Andrés Hurtado


En uno de mis viajes a San Fernando de Atabapo me hablaron de un sacerdote español que sabía mucho de Funes. Era el director del colegio. San Fernando se encuentra, en efecto, en la margen derecha del río Atabapo, un espléndido río de agua negra, que marca límite entre Colombia y Venezuela. Ese sitio se llama: “La Estrella Fluvial del Sur”, porque allí se juntan tres grandes ríos: El Atabapo que viene del sur, el Guaviare que engrosado por el Inírida entra por el occidente y el Orinoco que llega desde el oriente. Un verdadero mar de gran belleza. Este lugar ha sido declarado “Ramsar”, nombre que se da a regiones claves para el mundo por la cantidad de agua que poseen. Eso significa “Ramsar” y la declaratoria se debe en gran parte al trabajo del biólogo Saulo Usma.
Le expresé al sacerdote mi curiosidad y lo que sabía sobre Funes y él, muy amablemente, me regaló el libro que escribió sobre el cauchero. Me dijo que era el último que le quedaba. En el libro no se presenta a Funes como el criminal sanguinario que otros dicen que fue, sin convertirlo tampoco en una mansa oveja.

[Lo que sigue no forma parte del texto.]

(** The number branch: an integer, a float, or a KKS identifier that starts
    with digits. *)
Definition lex_number (cs : list ascii) : result TokenizeError (Token * list ascii) :=
  let '(num, has_dot, rest) := scan_number false cs in
  match rest with
  | c :: _ =>
      if is_ascii_alphabetic c || Ascii.eqb c "_" then
        let '(more, rest') := scan_ident rest in Ok (TIdent (str (num ++ more)), rest')
      else if has_dot then f ← ok_or (BadFloat (str num)) (parse_f64 num); Ok (TFloat f, rest)
      else n ← ok_or (BadInt (str num)) (parse_i64 num); Ok (TInt n, rest)
  | [] =>
      if has_dot then f ← ok_or (BadFloat (str num)) (parse_f64 num); Ok (TFloat f, rest)
      else n ← ok_or (BadInt (str num)) (parse_i64 num); Ok (TInt n, rest)
  end.

Definition next_is (c : ascii) (cs : list ascii) : bool :=
  match cs with c' :: _ => Ascii.eqb c c' | [] => false end.

(** The operator table; [cs] is what follows [ch] at position [pos]. *)
Definition lex_operator (pos : nat) (ch : ascii) (cs : list ascii)
    : result TokenizeError (Token * list ascii) :=
  let one t := Ok (t, cs) in
  let two t := Ok (t, tail cs) in
  if Ascii.eqb ch "+" then one TPlus
  else if Ascii.eqb ch "-" then one TMinus
  else if Ascii.eqb ch "*" then one TStar
  else if Ascii.eqb ch "/" then one TSlash
  else if Ascii.eqb ch "%" then one TPercent
  else if Ascii.eqb ch "^" then one TCaret
  else if Ascii.eqb ch "~" then one TTilde
  else if Ascii.eqb ch "(" then one TLParen
  else if Ascii.eqb ch ")" then one TRParen
  else if Ascii.eqb ch "," then one TComma
  else if Ascii.eqb ch "&" then if next_is "&" cs then two TAnd else one TAmp
  else if Ascii.eqb ch "|" then if next_is "|" cs then two TOr else one TPipe
  else if Ascii.eqb ch "!" then if next_is "=" cs then two TNotEq else one TBang
  else if Ascii.eqb ch "=" then if next_is "=" cs then two TEq else Err (SingleEqual pos)
  else if Ascii.eqb ch "<" then
    if next_is "=" cs then two TLtEq else if next_is "<" cs then two TShiftLeft else one TLt
  else if Ascii.eqb ch ">" then
    if next_is "=" cs then two TGtEq else if next_is ">" cs then two TShiftRight else one TGt
  else Err (IllegalChar pos ch).

Definition starts_number (ch : ascii) (cs : list ascii) : bool :=
  is_ascii_digit ch
  || (Ascii.eqb ch "." && match cs with c :: _ => is_ascii_digit c | [] => false end).

(** One iteration of the main loop: [None] for skipped white space. *)
Definition lex_step (pos : nat) (ch : ascii) (cs : list ascii)
    : result TokenizeError (option Token * list ascii) :=
  if is_ascii_whitespace ch then Ok (None, cs)
  else if starts_number ch cs then '(t, r) ← lex_number (ch :: cs); Ok (Some t, r)
  else if is_ascii_alphabetic ch || Ascii.eqb ch "_" then
    let '(a, r) := scan_ident (ch :: cs) in Ok (Some (TIdent (str a)), r)
  else '(t, r) ← lex_operator pos ch cs; Ok (Some t, r).

(** The [while pos < chars.len()] loop; [n] is [chars.len()]. *)
Fixpoint tokenize_loop (fuel n : nat) (cs : list ascii) : result TokenizeError (list Token) :=
  match fuel with
  | O => Err OutOfFuel
  | S fuel =>
      match cs with
      | [] => Ok [TEof]
      | ch :: cs' =>
          '(t, r) ← lex_step (n - length cs) ch cs';
          ts ← tokenize_loop fuel n r;
          Ok (match t with Some t => t :: ts | None => ts end)
      end
  end.

Definition tokenize (input : string) : result TokenizeError (list Token) :=
  let chars := list_ascii_of_string input in
  tokenize_loop (S (length chars)) (length chars) chars.

Example tokenize_arithmetic :
  tokenize "a + b * 3.125" =
  Ok [TIdent "a"; TPlus; TIdent "b"; TStar; TFloat (f64_of_decimal 3125 3); TEof].
Proof. reflexivity. Qed.
Example tokenize_kks_identifier :
  tokenize "9CYE91GH201_SL1 * 1000" = Ok [TIdent "9CYE91GH201_SL1"; TStar; TInt 1000; TEof].
Proof. reflexivity. Qed.
Example tokenize_error_single_equal : tokenize "a = b" = Err (SingleEqual 2).
Proof. reflexivity. Qed.
Example tokenize_error_illegal_char : tokenize "a @ b" = Err (IllegalChar 2 "@").
Proof. reflexivity. Qed.
Example tokenize_bitwise :
  tokenize "a & b | c ^ ~d << 2 >> 1" =
  Ok [TIdent "a"; TAmp; TIdent "b"; TPipe; TIdent "c"; TCaret; TTilde; TIdent "d"; TShiftLeft;
      TInt 2; TShiftRight; TInt 1; TEof].
Proof. reflexivity. Qed.

(** ** The scanners return a suffix of their input *)

Lemma scan_number_app d cs a d' r : scan_number d cs = (a, d', r) -> cs = a ++ r.
Proof.
  revert d a d' r; induction cs as [|c cs IH]; intros d a d' r; simpl; [naive_solver|].
  repeat case_match; intros; simplify_eq/=; f_equal; eauto.
Qed.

El alcalde de San Fernando de Atabapo, habló de los tiempos en que vivía Chávez, me dijo que había recibido órdenes de este señor de dar paso libre a los guerrilleros colombianos que transitaran por Venezuela, sin molestarlos; que simplemente se hiciera el de la vista gorda. Según entendí, en este pueblo no gozaba Chávez de muchas simpatías.

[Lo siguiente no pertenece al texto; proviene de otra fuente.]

(** ** Fuel does not matter once it exceeds the number of tokens *)

Section Ext.
Variables rec rec' : Z -> list Token -> result ParseError (Expr * list Token).
Hypothesis Hc : consuming rec.

Lemma bind_rec_ext {A} b ts (k k' : Expr * list Token -> result ParseError A) :
  rec b ts = rec' b ts ->
  (forall e r, rec b ts = Ok (e, r) -> (length r < length ts)%nat -> k (e, r) = k' (e, r)) ->
  rec b ts ≫= k = rec' b ts ≫= k'.
Proof.
  intros <- Hk. destruct (rec b ts) as [[e r]|] eqn:E; [|done]. simpl. apply Hk; [done|].
  by eapply Hc.
Qed.

Lemma bind_expect_ext {A} t err ts (k k' : list Token -> result ParseError A) :
  t <> TEof -> (forall r, ts = t :: r -> k r = k' r) ->
  expect t err ts ≫= k = expect t err ts ≫= k'.
Proof.
  intros Ht Hk. destruct (expect t err ts) as [r|] eqn:E; [|done]. simpl.
  apply Hk. by eapply expect_Ok.
Qed.

Lemma parse_prefix_ext ts :
  (forall b ts', (length ts' < length ts)%nat -> rec b ts' = rec' b ts') ->
  parse_prefix rec ts = parse_prefix rec' ts.
Proof.
  intros Heq. destruct ts as [|t ts]; [done|].
  unfold parse_prefix, parse_unary. simpl. simpl in Heq.
  destruct t; try done; try (apply bind_rec_ext; [apply Heq; lia|]; intros; done).
  repeat case_match; try done. unfold parse_if_function.
  apply bind_expect_ext; [done|]. intros r1 ->. simpl in Heq.
  apply bind_rec_ext; [apply Heq; lia|]. intros e1 r2 _ Hl1.
  apply bind_expect_ext; [done|]. intros r3 ->. simpl in Hl1.
  apply bind_rec_ext; [apply Heq; lia|]. intros e2 r4 _ Hl2.
  apply bind_expect_ext; [done|]. intros r5 ->. simpl in Hl2.
  apply bind_rec_ext; [apply Heq; lia|]. intros; done.
Qed.

Lemma infix_loop_ext f f' b lhs ts :
  (length ts < f)%nat -> (length ts < f')%nat ->
  (forall b ts', (length ts' < length ts)%nat -> rec b ts' = rec' b ts') ->
  infix_loop rec f b lhs ts = infix_loop rec' f' b lhs ts.
Proof.
  revert f' lhs ts. induction f as [|f IH]; intros [|f'] lhs ts H1 H2 Heq; try lia. simpl.
  destruct (token_to_binop (peek ts)) as [op|] eqn:Hop; [|done].
  destruct (infix_bp op) as [l_bp r_bp]. case_match; [done|].
  destruct ts as [|t ts]; [done|]. simpl in *.
  apply bind_rec_ext; [apply Heq; lia|]. intros e r _ Hl. apply IH; [lia..|].
  intros b' ts' ?. apply Heq. lia.
Qed.
End Ext.

Lemma expr_bp_fuel f f' b ts :
  (length ts < f)%nat -> (length ts < f')%nat -> expr_bp f b ts = expr_bp f' b ts.
Proof.
  revert f' b ts. induction f as [|f IH]; intros [|f'] b ts H1 H2; try lia. simpl.
  rewrite (parse_prefix_ext _ (expr_bp f')); [|apply expr_bp_consuming|intros; apply IH; lia].
  destruct (parse_prefix (expr_bp f') ts) as [[lhs r]|e] eqn:E; [|done]. simpl.
  apply parse_prefix_length in E; [|apply expr_bp_consuming].
  apply infix_loop_ext; [apply expr_bp_consuming|lia..|intros; apply IH; lia].
Qed.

Una vez que hube recogido los datos que estimaba suficientes me lancé a la aventura de la que por suerte salí bien librado; por suerte digo, porque pude terminar en una cárcel del vecino país. Clarísimo estaba que Funes no estaba enterrado en el cementerio que estaba en uso en ese momento. Ya lo había visitado y mirado todas las tumbas con sus respectivas lápidas. Había algunas toscas cruces de madera clavadas en tierra, sin ninguna flor ni identificación. Obviamente no podía ser la tumba que yo buscaba. Me habían hablado de un cementerio abandonado, totalmente enmontado, cercado por una tapia alta de ladrillo y cuya puerta siempre estaba cerrada. Un anciano me dijo que la tumba de Funes podría estar allí. Pregunté en las casas vecinas, nadie tenía llave del candado y nadie daba información.

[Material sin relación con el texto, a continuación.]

(* ===== verification/Topo.v ===== *)
(** * Kahn's algorithm of the calculation engine
      (src/src/calc_engine/engine.rs, [topological_sort])

    The graph part of [topological_sort]: adjacency lists, in-degrees and the
    queue loop, on indices.  [None] is a panic (an index out of range or the
    underflow of [in_degree[next] -= 1]) or exhausted fuel; the lemmas show
    that neither happens. *)

From S2P Require Import Prelude.
Open Scope nat_scope.

Definition Graph : Type := list (list nat) * list nat.

Definition empty_graph (n : nat) : Graph := (replicate n [], replicate n 0).

(** [adj[dep_idx].push(i); in_degree[i] += 1]. *)
Definition push_edge (g : Graph) (dep_idx i : nat) : option Graph :=
  let '(adj, in_degree) := g in
  a ← adj !! dep_idx;
  d ← in_degree !! i;
  Some (<[dep_idx := a ++ [i]]> adj, <[i := S d]> in_degree).

(** [in_degree[next] -= 1; if in_degree[next] == 0 { queue.push_back(next) }]. *)
Definition relax (st : list nat * list nat) (next : nat) : option (list nat * list nat) :=
  let '(in_degree, queue) := st in
  d ← in_degree !! next;
  match d with
  | O => None
  | S d => Some (<[next := d]> in_degree, if d =? 0 then queue ++ [next] else queue)
  end.

Fixpoint kahn_loop (fuel : nat) (adj : list (list nat)) (in_degree queue order : list nat)
    : option (list nat * list nat) :=
  match queue with
  | [] => Some (order, in_degree)
  | idx :: queue =>
      match fuel with
      | O => None
      | S fuel =>
          nexts ← adj !! idx;
          '(in_degree, queue) ← foldM relax (in_degree, queue) nexts;
          kahn_loop fuel adj in_degree queue (order ++ [idx])
      end
  end.

(** The initial queue: the indices of in-degree 0, in index order. *)
Definition ready (in_degree : list nat) : list nat :=
  (filter (fun e => e.2 = 0) (enumerate in_degree)).*1.

Definition kahn (g : Graph) : option (list nat * list nat) :=
  let '(adj, in_degree) := g in
  kahn_loop (length in_degree) adj in_degree (ready in_degree) [].

Example kahn_diamond :
  kahn ([[1; 2]; [3]; [3]; []; [4]], [0; 1; 1; 2; 1]) = Some ([0; 1; 2; 3], [0; 0; 0; 0; 1]).
Proof. reflexivity. Qed.

(** ** Counting edges *)

Definition cnt (i : nat) (l : list nat) : nat := length (filter (fun j => j = i) l).

Lemma cnt_cons i j l : cnt i (j :: l) = (if decide (j = i) then 1 else 0) + cnt i l.
Proof. unfold cnt. rewrite filter_cons. by destruct (decide (j = i)). Qed.

Lemma cnt_pos i l : 0 < cnt i l <-> i ∈ l.
Proof.
  induction l as [|j l IH]; [split; [cbv; lia|by intros ?%not_elem_of_nil]|].
  rewrite cnt_cons, elem_of_cons. case_decide; naive_solver lia.
Qed.

Section Edges.
(** [es] lists the edges [(dependency, dependent)] in the order they are pushed. *)
Context (n : nat) (es : list (nat * nat)).

Definition succs (d : nat) : list nat := (filter (fun e => e.1 = d) es).*2.
Definition degree (i : nat) : nat := length (filter (fun e => e.2 = i) es).

(** The unresolved dependencies of [i] once [order] is evaluated. *)
Definition live (order : list nat) (i : nat) : nat :=
  length (filter (fun e => e.2 = i /\ e.1 ∉ order) es).

Lemma live_nil i : live [] i = degree i.
Proof.
  unfold live, degree. f_equal. apply list_filter_iff. intros [d j]. set_solver.
Qed.

Lemma live_snoc order idx i :
  idx ∉ order -> live order i = cnt i (succs idx) + live (order ++ [idx]) i.
Proof.
  intros Hidx. unfold live, cnt, succs. induction es as [|[d j] es' IH]; [done|].
  rewrite !filter_cons. simpl. destruct (decide (d = idx)) as [->|Hd]; simpl.
  - rewrite filter_cons. simpl.
    destruct (decide (j = i)); repeat case_decide; simpl; try lia; set_solver.
  - destruct (decide (j = i)); repeat case_decide; simpl; try lia; set_solver.
Qed.

Lemma live_zero order i : live order i = 0 <-> forall d, (d, i) ∈ es -> d ∈ order.
Proof.
  unfold live. rewrite length_zero_iff_nil. split.
  - intros H d Hd. destruct (decide (d ∈ order)); [done|].
    assert (H' : (d, i) ∈ filter (fun e => e.2 = i /\ e.1 ∉ order) es)
      by (by apply list_elem_of_filter).
    rewrite H in H'. by apply not_elem_of_nil in H'.
  - intros H. destruct (filter _ es) as [|[d j] l] eqn:E; [done|].
    assert (H' : (d, j) ∈ filter (fun e => e.2 = i /\ e.1 ∉ order) es)
      by (rewrite E; constructor).
    apply list_elem_of_filter in H' as [[H1 H2] H3]. simpl in *. subst. by destruct H2; auto.
Qed.
End Edges.

(** ** Building the graph *)

Definition graph_of (n : nat) (es : list (nat * nat)) : Graph :=
  (succs es <$> seq 0 n, degree es <$> seq 0 n).
Arguments push_edge : simpl never.
Arguments graph_of : simpl never.
Arguments kahn : simpl never.

Lemma insert_fmap_seq {A} (f g : nat -> A) n i x :
  i < n -> g i = x -> (forall j, j <> i -> g j = f j) ->
  <[i := x]> (f <$> seq 0 n) = g <$> seq 0 n.
Proof.
  intros Hi <- Hg. apply list_eq. intros j. destruct (decide (j = i)) as [->|Hj].
  - rewrite list_lookup_insert_eq by (rewrite length_fmap, length_seq; done).
    by rewrite list_lookup_fmap, lookup_seq_lt by done.
  - rewrite list_lookup_insert_ne by done. rewrite !list_lookup_fmap.
    destruct (seq 0 n !! j) as [k|] eqn:E; [|done].
    apply lookup_seq in E as [-> _]. simpl. by rewrite Hg.
Qed.

Lemma lookup_fmap_seq {A} (f : nat -> A) n i : i < n -> (f <$> seq 0 n) !! i = Some (f i).
Proof. intros. by rewrite list_lookup_fmap, lookup_seq_lt by done. Qed.

Lemma push_edge_graph n es d i :
  d < n -> i < n -> push_edge (graph_of n es) d i = Some (graph_of n (es ++ [(d, i)])).
Proof.
  intros Hd Hi. unfold push_edge, graph_of. rewrite !lookup_fmap_seq by done. simpl.
  do 2 f_equal; apply insert_fmap_seq; try done; unfold succs, degree.
  - rewrite filter_app, fmap_app, filter_cons. by rewrite decide_True by done.
  - intros j Hj. rewrite filter_app, filter_cons. rewrite decide_False by (simpl; congruence).
    by rewrite app_nil_r.
  - rewrite filter_app, filter_cons, decide_True by done. rewrite length_app. simpl. lia.
  - intros j Hj. rewrite filter_app, filter_cons. rewrite decide_False by (simpl; congruence).
    by rewrite app_nil_r.
Qed.

Lemma empty_graph_of n : empty_graph n = graph_of n [].
Proof.
  unfold empty_graph, graph_of. f_equal; symmetry.
  - apply list_eq. intros i. destruct (decide (i < n)).
    + rewrite lookup_fmap_seq, lookup_replicate_2 by done. done.
    + rewrite !lookup_ge_None_2; rewrite ?length_fmap, ?length_seq, ?length_replicate; lia || done.
  - apply list_eq. intros i. destruct (decide (i < n)).
    + rewrite lookup_fmap_seq, lookup_replicate_2 by done. done.
    + rewrite !lookup_ge_None_2; rewrite ?length_fmap, ?length_seq, ?length_replicate; lia || done.
Qed.

(** ** Relaxing the successors of a node *)

Lemma relax_spec l deg q :
  (forall i, i ∈ l -> exists d, deg !! i = Some d /\ cnt i l <= d) ->
  exists deg' new,
    foldM relax (deg, q) l = Some (deg', q ++ new) /\
    length deg' = length deg /\
    (forall i d, deg !! i = Some d -> deg' !! i = Some (d - cnt i l)) /\
    NoDup new /\
    (forall i, i ∈ new <-> i ∈ l /\ deg !! i = Some (cnt i l)).
Proof.
  revert deg q; induction l as [|a l IH]; intros deg q Hl; simpl.
  - exists deg, []. rewrite app_nil_r. split_and!; try done.
    + intros i d ->. f_equal. unfold cnt. simpl. lia.
    + constructor.
    + intros i. split; [by intros ?%not_elem_of_nil|by intros [?%not_elem_of_nil _]].
  - destruct (Hl a ltac:(constructor)) as (d & Hd & Hle).
    rewrite cnt_cons, decide_True in Hle by done. destruct d as [|d]; [lia|].
    rewrite Hd. simpl. assert (Ha : a < length deg) by (by eapply lookup_lt_Some).
    destruct (IH (<[a := d]> deg) (if d =? 0 then q ++ [a] else q)) as (deg' & new & E & Hlen & Hdeg & Hnd & Hnew).
    { intros i Hi. destruct (decide (i = a)) as [->|Hia].
      - exists d. rewrite list_lookup_insert_eq by done. split; [done|lia].
      - destruct (Hl i ltac:(by constructor)) as (d' & ? & ?). exists d'.
        rewrite list_lookup_insert_ne by done. rewrite cnt_cons in *. split; [done|lia]. }
    exists deg', (if d =? 0 then a :: new else new). split_and!.
    + rewrite E. destruct (d =? 0); [|done]. by rewrite <- app_assoc.
    + rewrite Hlen. apply length_insert.
    + intros i d' Hi. rewrite cnt_cons. destruct (decide (i = a)) as [->|Hia].
      * rewrite decide_True by done. erewrite Hdeg by (by apply list_lookup_insert_eq).
        f_equal. rewrite Hd in Hi. injection Hi as <-. lia.
      * rewrite decide_False by done. apply Hdeg. by rewrite list_lookup_insert_ne.
    + destruct (d =? 0) eqn:Hd0; [|done]. apply Nat.eqb_eq in Hd0. constructor; [|done].
      intros [H _]%Hnew. apply cnt_pos in H. lia.
    + intros i. destruct (decide (i = a)) as [->|Hia].
      * specialize (Hnew a). rewrite list_lookup_insert_eq in Hnew by done.
        rewrite Hd, cnt_cons, decide_True by done. pose proof (cnt_pos a l).
        destruct (Nat.eqb_spec d 0).
        -- split; intros; [split; [constructor|f_equal; lia]|constructor].
        -- rewrite Hnew. split; [intros [? [= ?]]|intros [_ [= ?]]]; (split; [|f_equal; lia]).
           ++ constructor.
           ++ apply cnt_pos. lia.
      * specialize (Hnew i). rewrite list_lookup_insert_ne in Hnew by done.
        rewrite cnt_cons, decide_False by done.
        destruct (d =? 0); rewrite !elem_of_cons; naive_solver.
Qed.

(** ** The loop *)

Section Kahn.
Context (n : nat) (es : list (nat * nat)).
Hypothesis es_range : forall d i, (d, i) ∈ es -> d < n /\ i < n.

(** Dependencies come first: every dependency of [order[k]] is among
    [order[0..k]]. *)
Definition respects (order : list nat) : Prop :=
  forall k i, order !! k = Some i -> forall d, (d, i) ∈ es -> d ∈ take k order.

Record kahn_inv (deg queue order : list nat) : Prop := {
  inv_length : length deg = n;
  inv_degree : forall i, i < n -> deg !! i = Some (live es order i);
  inv_nodup : NoDup (order ++ queue);
  inv_range : forall i, i ∈ order ++ queue -> i < n;
  inv_done : forall i, i < n -> live es order i = 0 -> i ∈ order ++ queue;
  inv_ready : forall i, i ∈ order ++ queue -> live es order i = 0;
  inv_order : respects order
}.

Lemma succs_range d i : i ∈ succs es d -> i < n.
Proof.
  unfold succs. intros ([d' j] & -> & [_ H]%list_elem_of_filter)%list_elem_of_fmap.
  by apply es_range in H as [_ ?].
Qed.

Lemma respects_snoc order idx :
  respects order -> live es order idx = 0 -> respects (order ++ [idx]).
Proof.
  intros Hord Hidx k i Hk d Hd. apply lookup_app_Some in Hk as [Hk|[Hlen Hk]].
  - rewrite take_app_le by (apply lookup_lt_Some in Hk; lia). eauto.
  - destruct (k - length order) eqn:E; [|done]. simpl in Hk. simplify_eq.
    replace k with (length order) by lia. rewrite take_app_length.
    by eapply live_zero in Hidx.
Qed.

Lemma kahn_step deg idx queue order :
  kahn_inv deg (idx :: queue) order ->
  exists deg' queue',
    foldM relax (deg, queue) (succs es idx) = Some (deg', queue') /\
    kahn_inv deg' queue' (order ++ [idx]).
Proof.
  intros [Hlen Hdeg Hnd Hrange Hdone Hready Hord].
  assert (Hidx : idx ∉ order) by (apply NoDup_app in Hnd as (_ & Hnd & _); set_solver).
  pose proof (live_snoc es order idx) as Hlive.
  destruct (relax_spec (succs es idx) deg queue) as (deg' & new & E & Hlen' & Hdeg' & Hnn & Hnew).
  { intros i Hi. exists (live es order i). split; [apply Hdeg; by eapply succs_range|].
    rewrite (Hlive i) by done. lia. }
  assert (Hfresh : forall i, i ∈ new <-> i < n /\ live es order i <> 0 /\ live es (order ++ [idx]) i = 0).
  { intros i. rewrite Hnew. pose proof (cnt_pos i (succs es idx)). pose proof (Hlive i Hidx). split.
    - intros [H1 H2]. pose proof (succs_range _ _ H1) as Hi. rewrite Hdeg in H2 by done.
      injection H2 as H2. apply H in H1. split_and!; [done|lia..].
    - intros (Hi & ? & ?). rewrite Hdeg by done. split; [apply cnt_pos; lia|f_equal; lia]. }
  exists deg', (queue ++ new). split; [done|].
  assert (Hperm : (order ++ [idx]) ++ queue ++ new = (order ++ idx :: queue) ++ new)
    by (by rewrite <- !app_assoc).
  constructor; rewrite ?Hperm.
  - congruence.
  - intros i Hi. erewrite Hdeg' by (by apply Hdeg). f_equal. rewrite (Hlive i) by done. lia.
  - apply NoDup_app. split_and!; [done| |done]. intros i Hi Hi'.
    apply Hfresh in Hi' as (_ & H & _). by apply H, Hready.
  - intros i [Hi|Hi]%elem_of_app; [auto|by apply Hfresh in Hi as [? _]].
  - intros i Hi H0. rewrite elem_of_app. destruct (decide (live es order i = 0)); [auto|].
    right. by apply Hfresh.
  - intros i [Hi|Hi]%elem_of_app; [|by apply Hfresh in Hi as (_ & _ & ?)].
    specialize (Hlive i Hidx). apply Hready in Hi. lia.
  - apply respects_snoc; [done|]. apply Hready. set_solver.
Qed.

Lemma kahn_loop_spec fuel deg queue order :
  kahn_inv deg queue order -> n <= fuel + length order ->
  exists order' deg',
    kahn_loop fuel (succs es <$> seq 0 n) deg queue order = Some (order', deg') /\
    kahn_inv deg' [] order'.
Proof.
  revert deg queue order; induction fuel as [|fuel IH]; intros deg queue order Hinv Hfuel;
    destruct queue as [|idx queue]; simpl; try by eauto.
  - exfalso. pose proof (inv_nodup _ _ _ Hinv) as Hnd.
    apply (NoDup_submseteq _ (seq 0 n)), submseteq_length in Hnd.
    + rewrite length_app, length_seq in Hnd. simpl in Hnd. lia.
    + intros i Hi%(inv_range _ _ _ Hinv). apply elem_of_seq. lia.
  - rewrite lookup_fmap_seq by (apply (inv_range _ _ _ Hinv); set_solver). simpl.
    destruct (kahn_step _ _ _ _ Hinv) as (deg' & queue' & -> & Hinv'). simpl.
    apply IH; [done|]. rewrite length_app. simpl. lia.
Qed.

Lemma elem_of_ready deg i : i ∈ ready deg <-> deg !! i = Some 0.
Proof.
  unfold ready. rewrite list_elem_of_fmap. split.
  - intros ([j d] & -> & [Hd H]%list_elem_of_filter). simpl in *. subst.
    by apply elem_of_enumerate.
  - intros H. exists (i, 0). split; [done|]. apply list_elem_of_filter. split; [done|].
    by apply elem_of_enumerate.
Qed.

Lemma NoDup_ready deg : NoDup (ready deg).
Proof.
  unfold ready, enumerate. eapply sublist_NoDup; [apply (NoDup_seq 0 (length deg))|].
  rewrite <- (fst_zip (seq 0 (length deg)) deg) at 2 by (by rewrite length_seq).
  apply fmap_sublist, sublist_filter.
Qed.

Lemma kahn_inv_init : kahn_inv (degree es <$> seq 0 n) (ready (degree es <$> seq 0 n)) [].
Proof.
  assert (Hr : forall i, i ∈ ready (degree es <$> seq 0 n) <-> i < n /\ live es [] i = 0).
  { intros i. rewrite elem_of_ready, live_nil. destruct (decide (i < n)).
    - rewrite lookup_fmap_seq by done. naive_solver.
    - rewrite lookup_ge_None_2 by (rewrite length_fmap, length_seq; lia). naive_solver. }
  constructor; simpl.
  - by rewrite length_fmap, length_seq.
  - intros i Hi. by rewrite lookup_fmap_seq, live_nil by done.
  - apply NoDup_ready.
  - intros i. rewrite Hr. tauto.
  - intros i. rewrite Hr. tauto.
  - intros i. rewrite Hr. tauto.
  - by intros k i.
Qed.

(** The order of [kahn]: no node twice, dependencies first, and a node is
    left out only if it has a dependency that is left out too. *)
Lemma kahn_spec :
  exists order deg,
    kahn (graph_of n es) = Some (order, deg) /\
    NoDup order /\ (forall i, i ∈ order -> i < n) /\ respects order /\
    (forall i, i < n -> i ∉ order -> exists d, (d, i) ∈ es /\ d ∉ order) /\
    (forall i, i < n -> exists d, deg !! i = Some d /\ (0 < d <-> i ∉ order)).
Proof.
  destruct (kahn_loop_spec n _ _ _ kahn_inv_init ltac:(simpl; lia)) as (order & deg & E & Hinv).
  exists order, deg. split.
  { unfold kahn, graph_of. by rewrite length_fmap, length_seq. }
  destruct Hinv as [Hlen Hdeg Hnd Hrange Hdone Hready Hord].
  rewrite app_nil_r in *. split_and!; try done.
  - intros i Hi Hni. 
    assert (live es order i <> 0) as Hl by naive_solver.
    unfold live in Hl. destruct (filter _ es) as [|[d j] l] eqn:Ef; [done|].
    assert (H : (d, j) ∈ filter (fun e => e.2 = i /\ e.1 ∉ order) es) by (rewrite Ef; constructor).
    apply list_elem_of_filter in H as [[H1 H2] H3]. simpl in *. subst. eauto.
  - intros i Hi. exists (live es order i). split; [auto|]. 
    destruct (live es order i) eqn:El; split; [lia|naive_solver| |lia].
    intros _ Hin%Hready. lia.
Qed.
End Kahn.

Me decidí a saltar la tapia cuando nadie me estaba viendo. Bueno, eso pensaba yo. El tal cementerio es un terreno en forma de cuadrado de unos 80 por 80 metros totalmente enmalezado. Entre los matojos vi tres tumbas sencillas muy deterioradas con los nombres casi borrados de los difuntos allí enterrados. Al fondo encontré una tumba totalmente diferente, que por la forma y estilo debió ser de un muerto importante. Esa era la que yo buscaba. Hice las fotos, incluso recé un poco. Y cuando salía triunfante un policía me abordó y me pidió explicaciones, amenazó con llevarme a la estación. Yo le dije que era un historiador colombiano muy conocido, que buscaba información con miras a escribir un libro, le di muchos datos sobre Funes para que me creyera y después de un rato, sin estar muy convencido de lo que le decía me dejó ir. Fueron unas mentirillas bien urdidas que me salvaron de un mal momento.